◆ **Description of the task**
Among the entries that follow, find every line with the word "result" and copy it.

Stored data:
(** X15.  One [feed] of a new parser stores the tokens of the anchors in
    the order of the fields: the text of the first anchor that has one is
    the company name, whole; each later text gives its sub-tokens if it
    has a space and itself otherwise; token [i], trimmed, is field [i],
    and a field without a token stays unset.  Tokens after the fourth are
    dropped. *)
Theorem feed_fields (anchors : list string) :
  (forall (i : nat) (field : string),
      fields !! i = Some field ->
      result (feed anchors newParser) !! field = trim <$> tokensOf anchors !! i) /\
  (forall k : string,
      is_Some (result (feed anchors newParser) !! k) -> k ∈ fields) /\
  index (feed anchors newParser) = Nat.min 4 (length (tokensOf anchors)).
Proof.
  destruct (feed_new_tokens anchors) as [Hr Hi]. rewrite Hr, Hi.
  destruct (dispatch_tokens (tokensOf anchors) 0 _ filled_start)
    as [(_ & _ & Hidx & Hdom) Hres].
  split; [|split].
  - intros i field Hf. rewrite (Hres i field Hf). simpl.
    rewrite Nat.sub_0_r. reflexivity.
  - intros k Hk. apply Hdom in Hk as (i & _ & Hik).
    eapply list_elem_of_lookup_2, Hik.
  - exact Hidx.
Qed.

Lemma feed_fields_witness :
  result (feed hdfcCombinedAnchors newParser) !! "isin"%string = Some "INE040A01034"%string.
Proof.
  rewrite (proj1 (feed_fields hdfcCombinedAnchors) 2%nat "isin"%string eq_refl).
  reflexivity.
Defined.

◆ **Final answer**
      result (feed anchors newParser) !! field = trim <$> tokensOf anchors !! i) /\
      is_Some (result (feed anchors newParser) !! k) -> k ∈ fields) /\
  result (feed hdfcCombinedAnchors newParser) !! "isin"%string = Some "INE040A01034"%string.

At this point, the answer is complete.